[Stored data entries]
--- START ---
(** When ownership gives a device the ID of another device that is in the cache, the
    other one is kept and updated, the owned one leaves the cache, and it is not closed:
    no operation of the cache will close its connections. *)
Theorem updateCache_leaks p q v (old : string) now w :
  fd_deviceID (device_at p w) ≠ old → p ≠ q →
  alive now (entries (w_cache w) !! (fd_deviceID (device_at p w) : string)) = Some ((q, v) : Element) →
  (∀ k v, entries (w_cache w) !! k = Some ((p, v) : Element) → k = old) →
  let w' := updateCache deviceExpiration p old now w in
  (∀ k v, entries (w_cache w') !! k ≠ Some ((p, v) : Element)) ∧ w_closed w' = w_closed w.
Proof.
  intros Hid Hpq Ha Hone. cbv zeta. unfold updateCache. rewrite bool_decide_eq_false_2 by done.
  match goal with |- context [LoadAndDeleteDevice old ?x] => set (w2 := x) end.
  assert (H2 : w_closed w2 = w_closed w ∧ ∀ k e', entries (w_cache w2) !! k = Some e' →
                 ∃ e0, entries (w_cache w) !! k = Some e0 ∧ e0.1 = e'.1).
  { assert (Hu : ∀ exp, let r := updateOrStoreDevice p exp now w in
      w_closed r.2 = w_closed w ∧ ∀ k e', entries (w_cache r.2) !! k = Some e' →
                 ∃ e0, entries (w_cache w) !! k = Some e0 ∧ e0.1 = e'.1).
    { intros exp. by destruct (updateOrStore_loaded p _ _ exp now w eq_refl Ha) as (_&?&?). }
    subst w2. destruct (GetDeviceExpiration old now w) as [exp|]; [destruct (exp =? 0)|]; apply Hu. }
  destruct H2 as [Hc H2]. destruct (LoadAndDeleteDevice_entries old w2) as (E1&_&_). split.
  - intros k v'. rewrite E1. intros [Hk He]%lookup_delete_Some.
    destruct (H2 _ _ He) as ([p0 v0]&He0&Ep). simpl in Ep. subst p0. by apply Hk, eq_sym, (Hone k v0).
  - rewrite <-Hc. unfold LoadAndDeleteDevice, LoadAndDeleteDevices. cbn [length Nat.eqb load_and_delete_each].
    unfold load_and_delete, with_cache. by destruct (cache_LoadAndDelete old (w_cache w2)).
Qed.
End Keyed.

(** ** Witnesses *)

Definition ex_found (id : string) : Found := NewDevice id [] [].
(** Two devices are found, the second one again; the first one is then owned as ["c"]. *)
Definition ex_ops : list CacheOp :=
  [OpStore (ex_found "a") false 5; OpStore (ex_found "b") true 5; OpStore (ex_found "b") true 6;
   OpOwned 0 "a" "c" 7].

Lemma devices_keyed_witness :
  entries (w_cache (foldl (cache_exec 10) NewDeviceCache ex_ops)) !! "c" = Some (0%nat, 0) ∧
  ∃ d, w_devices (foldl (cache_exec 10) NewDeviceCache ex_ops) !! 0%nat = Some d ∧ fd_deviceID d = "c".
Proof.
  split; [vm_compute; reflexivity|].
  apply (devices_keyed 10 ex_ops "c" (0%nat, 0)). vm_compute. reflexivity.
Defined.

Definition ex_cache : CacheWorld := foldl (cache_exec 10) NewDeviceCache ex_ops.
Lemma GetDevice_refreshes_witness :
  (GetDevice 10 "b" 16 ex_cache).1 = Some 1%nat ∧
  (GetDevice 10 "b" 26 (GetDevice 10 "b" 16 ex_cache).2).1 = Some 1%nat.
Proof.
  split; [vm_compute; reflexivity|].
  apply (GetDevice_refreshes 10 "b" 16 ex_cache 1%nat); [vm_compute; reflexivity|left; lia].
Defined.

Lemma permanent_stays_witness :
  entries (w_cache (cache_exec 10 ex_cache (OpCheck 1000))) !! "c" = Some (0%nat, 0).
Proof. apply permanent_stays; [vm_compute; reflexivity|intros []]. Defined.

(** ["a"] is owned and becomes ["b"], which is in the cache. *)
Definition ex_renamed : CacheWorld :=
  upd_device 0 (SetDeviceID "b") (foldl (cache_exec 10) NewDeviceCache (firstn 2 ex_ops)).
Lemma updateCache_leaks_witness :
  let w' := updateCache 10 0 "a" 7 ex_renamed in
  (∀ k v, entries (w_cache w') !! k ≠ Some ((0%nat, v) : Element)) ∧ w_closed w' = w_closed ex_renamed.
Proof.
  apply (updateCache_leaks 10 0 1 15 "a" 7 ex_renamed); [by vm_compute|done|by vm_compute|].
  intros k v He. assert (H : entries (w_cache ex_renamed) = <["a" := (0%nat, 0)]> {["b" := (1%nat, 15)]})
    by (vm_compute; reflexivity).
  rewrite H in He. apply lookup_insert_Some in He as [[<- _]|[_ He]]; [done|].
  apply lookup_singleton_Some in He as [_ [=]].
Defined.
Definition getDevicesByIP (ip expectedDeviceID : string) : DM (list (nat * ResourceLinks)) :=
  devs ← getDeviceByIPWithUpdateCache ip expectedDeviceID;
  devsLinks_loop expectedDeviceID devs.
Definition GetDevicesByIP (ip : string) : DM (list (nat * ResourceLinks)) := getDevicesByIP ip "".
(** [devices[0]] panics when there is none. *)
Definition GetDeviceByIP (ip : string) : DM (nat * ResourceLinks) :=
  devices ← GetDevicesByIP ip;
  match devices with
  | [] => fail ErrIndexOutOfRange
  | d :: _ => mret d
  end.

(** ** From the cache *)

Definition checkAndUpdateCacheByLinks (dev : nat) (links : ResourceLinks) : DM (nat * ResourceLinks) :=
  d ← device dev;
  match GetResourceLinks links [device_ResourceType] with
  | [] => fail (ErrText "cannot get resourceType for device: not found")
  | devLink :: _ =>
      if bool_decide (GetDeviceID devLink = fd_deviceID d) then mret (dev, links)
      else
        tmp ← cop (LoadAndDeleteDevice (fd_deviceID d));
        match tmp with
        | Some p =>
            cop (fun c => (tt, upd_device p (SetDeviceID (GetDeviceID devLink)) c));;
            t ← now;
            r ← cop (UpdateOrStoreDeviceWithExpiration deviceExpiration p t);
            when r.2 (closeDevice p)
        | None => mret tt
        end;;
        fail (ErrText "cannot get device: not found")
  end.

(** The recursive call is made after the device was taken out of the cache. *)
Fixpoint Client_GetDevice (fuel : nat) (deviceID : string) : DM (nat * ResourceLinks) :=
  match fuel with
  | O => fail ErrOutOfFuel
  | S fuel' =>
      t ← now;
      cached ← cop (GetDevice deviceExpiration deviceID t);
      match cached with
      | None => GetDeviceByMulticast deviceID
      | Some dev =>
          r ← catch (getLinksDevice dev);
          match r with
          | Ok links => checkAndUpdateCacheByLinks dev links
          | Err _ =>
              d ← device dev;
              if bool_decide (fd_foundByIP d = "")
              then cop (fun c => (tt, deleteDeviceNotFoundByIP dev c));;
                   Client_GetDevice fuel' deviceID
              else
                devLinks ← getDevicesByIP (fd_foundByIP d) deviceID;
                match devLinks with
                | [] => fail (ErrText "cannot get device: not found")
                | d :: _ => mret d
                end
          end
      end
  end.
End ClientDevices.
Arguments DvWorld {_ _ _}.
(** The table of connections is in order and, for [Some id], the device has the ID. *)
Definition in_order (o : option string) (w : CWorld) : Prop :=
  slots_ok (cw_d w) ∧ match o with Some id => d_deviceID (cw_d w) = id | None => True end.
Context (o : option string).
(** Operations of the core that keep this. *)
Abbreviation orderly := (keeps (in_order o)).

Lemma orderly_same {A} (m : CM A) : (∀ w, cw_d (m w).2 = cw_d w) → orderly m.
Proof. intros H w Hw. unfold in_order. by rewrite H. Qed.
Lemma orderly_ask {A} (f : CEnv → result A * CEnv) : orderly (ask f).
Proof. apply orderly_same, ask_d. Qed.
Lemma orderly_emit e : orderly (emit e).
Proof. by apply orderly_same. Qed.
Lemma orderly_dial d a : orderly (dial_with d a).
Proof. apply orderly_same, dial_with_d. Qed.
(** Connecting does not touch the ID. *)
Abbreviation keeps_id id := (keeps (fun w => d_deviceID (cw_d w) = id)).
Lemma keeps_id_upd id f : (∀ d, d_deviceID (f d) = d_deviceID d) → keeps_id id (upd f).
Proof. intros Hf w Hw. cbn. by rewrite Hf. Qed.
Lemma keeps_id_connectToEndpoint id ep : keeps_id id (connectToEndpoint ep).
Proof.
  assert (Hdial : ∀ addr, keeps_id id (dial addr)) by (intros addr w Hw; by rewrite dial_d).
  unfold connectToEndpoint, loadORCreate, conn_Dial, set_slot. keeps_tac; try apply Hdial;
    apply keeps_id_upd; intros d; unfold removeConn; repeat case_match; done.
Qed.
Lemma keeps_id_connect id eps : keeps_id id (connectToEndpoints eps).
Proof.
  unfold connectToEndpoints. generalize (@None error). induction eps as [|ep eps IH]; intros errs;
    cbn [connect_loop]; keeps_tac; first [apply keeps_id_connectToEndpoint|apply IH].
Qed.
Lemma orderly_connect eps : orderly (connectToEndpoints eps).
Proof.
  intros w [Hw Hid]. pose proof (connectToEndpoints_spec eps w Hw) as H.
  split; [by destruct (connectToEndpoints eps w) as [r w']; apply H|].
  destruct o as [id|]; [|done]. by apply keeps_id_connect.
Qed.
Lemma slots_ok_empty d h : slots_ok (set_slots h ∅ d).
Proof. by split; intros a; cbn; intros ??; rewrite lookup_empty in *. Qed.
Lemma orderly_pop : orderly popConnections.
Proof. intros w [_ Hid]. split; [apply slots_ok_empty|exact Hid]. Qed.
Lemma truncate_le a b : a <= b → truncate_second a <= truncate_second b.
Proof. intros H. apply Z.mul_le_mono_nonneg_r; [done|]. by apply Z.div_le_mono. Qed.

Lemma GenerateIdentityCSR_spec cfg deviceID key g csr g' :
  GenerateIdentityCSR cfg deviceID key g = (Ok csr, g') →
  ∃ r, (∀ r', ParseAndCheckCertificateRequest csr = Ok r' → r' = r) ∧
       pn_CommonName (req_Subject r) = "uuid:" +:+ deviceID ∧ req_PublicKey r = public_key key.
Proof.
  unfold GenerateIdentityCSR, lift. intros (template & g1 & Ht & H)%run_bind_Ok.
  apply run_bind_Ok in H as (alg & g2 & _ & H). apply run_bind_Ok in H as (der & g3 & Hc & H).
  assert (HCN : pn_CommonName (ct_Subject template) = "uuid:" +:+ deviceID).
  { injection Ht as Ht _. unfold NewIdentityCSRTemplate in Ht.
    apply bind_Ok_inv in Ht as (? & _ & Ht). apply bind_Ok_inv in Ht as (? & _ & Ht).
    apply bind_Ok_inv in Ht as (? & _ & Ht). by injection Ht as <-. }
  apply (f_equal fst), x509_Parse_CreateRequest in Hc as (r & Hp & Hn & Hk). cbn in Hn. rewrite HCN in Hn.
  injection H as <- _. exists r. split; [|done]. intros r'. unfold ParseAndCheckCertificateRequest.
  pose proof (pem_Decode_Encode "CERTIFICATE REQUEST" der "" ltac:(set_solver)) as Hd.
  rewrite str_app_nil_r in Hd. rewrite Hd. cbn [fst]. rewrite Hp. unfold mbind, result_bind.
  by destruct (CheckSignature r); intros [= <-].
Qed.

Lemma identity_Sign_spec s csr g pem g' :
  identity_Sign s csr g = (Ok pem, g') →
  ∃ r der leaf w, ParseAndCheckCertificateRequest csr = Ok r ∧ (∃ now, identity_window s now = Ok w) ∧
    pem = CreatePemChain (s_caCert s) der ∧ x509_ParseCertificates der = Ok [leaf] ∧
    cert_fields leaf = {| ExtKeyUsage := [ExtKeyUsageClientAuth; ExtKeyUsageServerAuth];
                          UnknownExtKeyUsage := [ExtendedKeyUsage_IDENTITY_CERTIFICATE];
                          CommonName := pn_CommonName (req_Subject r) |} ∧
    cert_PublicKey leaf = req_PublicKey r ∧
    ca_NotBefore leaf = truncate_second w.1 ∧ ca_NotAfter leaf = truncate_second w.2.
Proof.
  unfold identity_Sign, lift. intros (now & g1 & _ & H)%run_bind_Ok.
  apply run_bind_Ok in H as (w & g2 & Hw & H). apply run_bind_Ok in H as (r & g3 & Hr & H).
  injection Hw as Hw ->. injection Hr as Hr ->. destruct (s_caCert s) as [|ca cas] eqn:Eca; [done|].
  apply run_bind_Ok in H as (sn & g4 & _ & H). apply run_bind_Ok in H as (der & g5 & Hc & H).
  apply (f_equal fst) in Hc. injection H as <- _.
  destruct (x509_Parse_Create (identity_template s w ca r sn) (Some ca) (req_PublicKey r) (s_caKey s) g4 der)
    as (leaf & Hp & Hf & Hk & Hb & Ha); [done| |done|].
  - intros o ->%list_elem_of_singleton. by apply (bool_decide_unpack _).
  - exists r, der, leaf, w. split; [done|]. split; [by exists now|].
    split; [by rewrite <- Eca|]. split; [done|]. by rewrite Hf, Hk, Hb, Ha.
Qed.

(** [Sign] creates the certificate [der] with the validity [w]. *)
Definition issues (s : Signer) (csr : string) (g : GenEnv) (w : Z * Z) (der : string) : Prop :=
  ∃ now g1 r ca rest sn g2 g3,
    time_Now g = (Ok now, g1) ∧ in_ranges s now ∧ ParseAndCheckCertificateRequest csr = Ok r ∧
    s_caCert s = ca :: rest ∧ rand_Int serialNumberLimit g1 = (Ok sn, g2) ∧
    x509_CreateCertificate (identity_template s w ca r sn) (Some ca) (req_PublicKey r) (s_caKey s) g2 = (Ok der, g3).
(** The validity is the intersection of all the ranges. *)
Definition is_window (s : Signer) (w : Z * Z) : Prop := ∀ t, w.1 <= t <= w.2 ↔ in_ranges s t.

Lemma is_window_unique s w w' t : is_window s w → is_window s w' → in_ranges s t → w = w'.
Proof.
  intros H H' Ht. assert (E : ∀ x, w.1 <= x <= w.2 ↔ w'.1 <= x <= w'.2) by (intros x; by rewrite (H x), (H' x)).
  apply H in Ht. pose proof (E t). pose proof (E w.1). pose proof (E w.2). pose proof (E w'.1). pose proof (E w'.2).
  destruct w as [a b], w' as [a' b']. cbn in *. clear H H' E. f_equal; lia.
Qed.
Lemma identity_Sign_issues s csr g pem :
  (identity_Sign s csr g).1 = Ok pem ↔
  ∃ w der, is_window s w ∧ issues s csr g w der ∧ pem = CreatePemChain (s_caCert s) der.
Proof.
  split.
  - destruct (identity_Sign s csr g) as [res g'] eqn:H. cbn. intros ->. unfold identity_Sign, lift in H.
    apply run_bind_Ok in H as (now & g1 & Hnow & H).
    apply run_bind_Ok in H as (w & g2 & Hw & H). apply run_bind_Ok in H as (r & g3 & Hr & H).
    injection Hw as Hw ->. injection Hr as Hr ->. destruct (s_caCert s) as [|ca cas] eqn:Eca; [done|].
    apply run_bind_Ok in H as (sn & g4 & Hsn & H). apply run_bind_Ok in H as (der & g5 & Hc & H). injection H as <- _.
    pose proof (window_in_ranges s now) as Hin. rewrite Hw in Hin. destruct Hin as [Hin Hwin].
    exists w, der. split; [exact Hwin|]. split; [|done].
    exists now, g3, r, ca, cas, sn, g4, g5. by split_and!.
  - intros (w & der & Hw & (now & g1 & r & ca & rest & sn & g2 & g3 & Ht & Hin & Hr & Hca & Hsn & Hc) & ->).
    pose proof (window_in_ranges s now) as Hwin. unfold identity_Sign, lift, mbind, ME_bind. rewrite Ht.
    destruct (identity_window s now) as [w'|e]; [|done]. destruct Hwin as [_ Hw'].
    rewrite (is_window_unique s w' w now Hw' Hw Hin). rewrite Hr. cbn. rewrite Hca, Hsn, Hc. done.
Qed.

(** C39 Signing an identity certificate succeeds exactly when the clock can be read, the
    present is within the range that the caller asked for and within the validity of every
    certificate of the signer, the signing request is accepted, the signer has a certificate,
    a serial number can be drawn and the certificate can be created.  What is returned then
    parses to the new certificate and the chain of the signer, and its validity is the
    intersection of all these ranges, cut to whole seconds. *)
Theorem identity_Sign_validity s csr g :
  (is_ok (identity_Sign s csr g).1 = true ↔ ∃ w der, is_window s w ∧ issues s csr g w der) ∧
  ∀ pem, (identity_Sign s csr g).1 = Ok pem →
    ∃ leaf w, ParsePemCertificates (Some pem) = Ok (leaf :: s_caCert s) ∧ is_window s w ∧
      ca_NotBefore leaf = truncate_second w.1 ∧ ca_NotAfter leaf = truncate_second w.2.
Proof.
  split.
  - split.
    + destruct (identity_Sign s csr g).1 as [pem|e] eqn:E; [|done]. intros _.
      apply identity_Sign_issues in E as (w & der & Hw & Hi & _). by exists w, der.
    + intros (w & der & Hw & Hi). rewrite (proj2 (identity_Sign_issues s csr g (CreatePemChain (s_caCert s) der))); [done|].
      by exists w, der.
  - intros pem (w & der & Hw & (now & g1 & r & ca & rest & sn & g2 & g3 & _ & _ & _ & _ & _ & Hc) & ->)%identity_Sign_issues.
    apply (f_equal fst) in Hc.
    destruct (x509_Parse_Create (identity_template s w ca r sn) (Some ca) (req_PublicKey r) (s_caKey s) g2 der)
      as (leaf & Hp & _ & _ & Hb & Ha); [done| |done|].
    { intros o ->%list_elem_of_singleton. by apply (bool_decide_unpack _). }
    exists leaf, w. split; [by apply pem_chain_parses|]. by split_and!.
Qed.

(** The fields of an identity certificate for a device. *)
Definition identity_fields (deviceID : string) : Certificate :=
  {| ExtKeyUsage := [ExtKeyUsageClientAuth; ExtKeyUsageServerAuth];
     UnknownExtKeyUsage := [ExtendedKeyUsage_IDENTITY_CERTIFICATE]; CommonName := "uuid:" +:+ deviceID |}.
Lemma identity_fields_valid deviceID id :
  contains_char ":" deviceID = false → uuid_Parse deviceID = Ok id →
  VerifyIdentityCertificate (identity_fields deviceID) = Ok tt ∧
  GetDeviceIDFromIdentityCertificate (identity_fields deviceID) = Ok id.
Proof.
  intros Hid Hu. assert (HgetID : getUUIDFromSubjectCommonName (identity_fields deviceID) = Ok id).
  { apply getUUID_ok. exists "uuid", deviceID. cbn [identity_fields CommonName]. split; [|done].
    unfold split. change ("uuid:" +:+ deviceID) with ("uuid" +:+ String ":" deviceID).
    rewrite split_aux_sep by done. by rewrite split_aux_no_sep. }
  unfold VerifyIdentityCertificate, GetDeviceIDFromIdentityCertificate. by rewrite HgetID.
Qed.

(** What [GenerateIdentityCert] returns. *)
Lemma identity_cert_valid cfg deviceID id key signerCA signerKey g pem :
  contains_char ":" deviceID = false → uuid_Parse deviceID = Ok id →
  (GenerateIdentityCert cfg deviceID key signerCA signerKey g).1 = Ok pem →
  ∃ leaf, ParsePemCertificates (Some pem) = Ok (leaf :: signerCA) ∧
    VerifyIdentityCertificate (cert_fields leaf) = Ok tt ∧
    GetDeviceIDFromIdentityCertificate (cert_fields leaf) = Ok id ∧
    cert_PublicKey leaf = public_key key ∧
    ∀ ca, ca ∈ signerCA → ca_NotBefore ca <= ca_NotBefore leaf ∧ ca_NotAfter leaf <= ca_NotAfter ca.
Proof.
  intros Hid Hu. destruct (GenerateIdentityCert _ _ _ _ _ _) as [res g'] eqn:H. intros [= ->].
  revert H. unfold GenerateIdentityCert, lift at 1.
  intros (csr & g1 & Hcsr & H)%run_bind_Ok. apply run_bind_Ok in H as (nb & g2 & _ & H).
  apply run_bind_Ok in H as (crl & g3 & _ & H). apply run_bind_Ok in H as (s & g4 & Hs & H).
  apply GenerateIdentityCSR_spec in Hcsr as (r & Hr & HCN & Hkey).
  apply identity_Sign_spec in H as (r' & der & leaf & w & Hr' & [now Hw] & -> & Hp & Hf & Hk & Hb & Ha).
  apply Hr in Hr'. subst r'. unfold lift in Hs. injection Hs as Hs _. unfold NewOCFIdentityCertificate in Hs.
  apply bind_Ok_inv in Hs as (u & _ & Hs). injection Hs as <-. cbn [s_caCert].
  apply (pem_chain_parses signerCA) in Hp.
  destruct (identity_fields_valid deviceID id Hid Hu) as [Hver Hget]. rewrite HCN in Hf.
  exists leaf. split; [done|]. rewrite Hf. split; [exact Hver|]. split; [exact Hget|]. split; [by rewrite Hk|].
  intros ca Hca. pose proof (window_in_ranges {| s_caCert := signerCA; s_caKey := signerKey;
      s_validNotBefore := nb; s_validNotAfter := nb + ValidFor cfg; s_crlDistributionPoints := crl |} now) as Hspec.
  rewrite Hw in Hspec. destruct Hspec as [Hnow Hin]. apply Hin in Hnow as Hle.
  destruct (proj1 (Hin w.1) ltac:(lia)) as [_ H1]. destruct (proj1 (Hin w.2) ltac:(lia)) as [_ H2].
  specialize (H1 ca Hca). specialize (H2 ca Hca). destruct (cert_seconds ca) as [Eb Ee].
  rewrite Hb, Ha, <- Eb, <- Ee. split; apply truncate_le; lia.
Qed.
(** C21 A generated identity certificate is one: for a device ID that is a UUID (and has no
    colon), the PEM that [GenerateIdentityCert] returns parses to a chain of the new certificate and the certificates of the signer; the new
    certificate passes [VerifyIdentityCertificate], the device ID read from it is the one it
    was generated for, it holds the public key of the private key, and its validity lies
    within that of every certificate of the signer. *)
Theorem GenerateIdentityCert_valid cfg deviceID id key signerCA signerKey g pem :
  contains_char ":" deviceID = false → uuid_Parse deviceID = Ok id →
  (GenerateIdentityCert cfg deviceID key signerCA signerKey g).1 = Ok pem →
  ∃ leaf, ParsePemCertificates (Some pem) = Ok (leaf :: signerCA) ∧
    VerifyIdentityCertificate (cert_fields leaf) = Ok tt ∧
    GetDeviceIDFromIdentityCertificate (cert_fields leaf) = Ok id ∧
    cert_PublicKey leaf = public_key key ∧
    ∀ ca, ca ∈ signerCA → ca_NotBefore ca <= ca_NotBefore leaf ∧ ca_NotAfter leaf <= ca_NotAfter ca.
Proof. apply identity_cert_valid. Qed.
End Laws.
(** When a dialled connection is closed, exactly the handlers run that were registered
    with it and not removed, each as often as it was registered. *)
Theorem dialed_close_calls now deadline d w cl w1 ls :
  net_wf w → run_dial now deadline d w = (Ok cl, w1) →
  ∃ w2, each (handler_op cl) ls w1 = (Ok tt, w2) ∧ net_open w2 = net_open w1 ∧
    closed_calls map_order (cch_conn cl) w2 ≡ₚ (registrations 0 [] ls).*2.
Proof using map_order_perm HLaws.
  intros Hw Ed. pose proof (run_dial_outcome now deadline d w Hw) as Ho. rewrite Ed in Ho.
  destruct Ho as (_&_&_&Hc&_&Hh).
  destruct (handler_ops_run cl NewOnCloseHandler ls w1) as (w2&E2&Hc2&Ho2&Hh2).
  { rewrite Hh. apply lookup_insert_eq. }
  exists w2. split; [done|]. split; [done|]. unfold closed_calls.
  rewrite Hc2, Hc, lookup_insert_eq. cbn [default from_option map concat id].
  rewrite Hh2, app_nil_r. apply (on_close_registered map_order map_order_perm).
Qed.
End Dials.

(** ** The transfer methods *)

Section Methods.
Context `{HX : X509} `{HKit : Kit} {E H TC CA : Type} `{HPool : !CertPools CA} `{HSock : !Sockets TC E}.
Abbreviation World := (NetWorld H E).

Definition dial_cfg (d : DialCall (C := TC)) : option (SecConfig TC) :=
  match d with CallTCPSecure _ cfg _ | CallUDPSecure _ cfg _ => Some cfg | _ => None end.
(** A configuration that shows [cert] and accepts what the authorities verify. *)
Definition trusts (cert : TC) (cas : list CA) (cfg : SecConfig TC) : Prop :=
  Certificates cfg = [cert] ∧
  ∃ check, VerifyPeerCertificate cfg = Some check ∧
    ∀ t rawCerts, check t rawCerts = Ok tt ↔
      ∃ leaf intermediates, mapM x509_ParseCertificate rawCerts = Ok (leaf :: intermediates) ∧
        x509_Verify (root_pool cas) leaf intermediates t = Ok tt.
--- END ---
YOUR GOAL –
Look above for the line holding "exp now w in", then set down exactly that line and every line after it up to and including the line holding "entries (w_cache (foldl", with nothing else.

WRITTEN RESPONSE –
  { assert (Hu : ∀ exp, let r := updateOrStoreDevice p exp now w in
      w_closed r.2 = w_closed w ∧ ∀ k e', entries (w_cache r.2) !! k = Some e' →
                 ∃ e0, entries (w_cache w) !! k = Some e0 ∧ e0.1 = e'.1).
    { intros exp. by destruct (updateOrStore_loaded p _ _ exp now w eq_refl Ha) as (_&?&?). }
    subst w2. destruct (GetDeviceExpiration old now w) as [exp|]; [destruct (exp =? 0)|]; apply Hu. }
  destruct H2 as [Hc H2]. destruct (LoadAndDeleteDevice_entries old w2) as (E1&_&_). split.
  - intros k v'. rewrite E1. intros [Hk He]%lookup_delete_Some.
    destruct (H2 _ _ He) as ([p0 v0]&He0&Ep). simpl in Ep. subst p0. by apply Hk, eq_sym, (Hone k v0).
  - rewrite <-Hc. unfold LoadAndDeleteDevice, LoadAndDeleteDevices. cbn [length Nat.eqb load_and_delete_each].
    unfold load_and_delete, with_cache. by destruct (cache_LoadAndDelete old (w_cache w2)).
Qed.
End Keyed.

(** ** Witnesses *)

Definition ex_found (id : string) : Found := NewDevice id [] [].
(** Two devices are found, the second one again; the first one is then owned as ["c"]. *)
Definition ex_ops : list CacheOp :=
  [OpStore (ex_found "a") false 5; OpStore (ex_found "b") true 5; OpStore (ex_found "b") true 6;
   OpOwned 0 "a" "c" 7].

Lemma devices_keyed_witness :
  entries (w_cache (foldl (cache_exec 10) NewDeviceCache ex_ops)) !! "c" = Some (0%nat, 0) ∧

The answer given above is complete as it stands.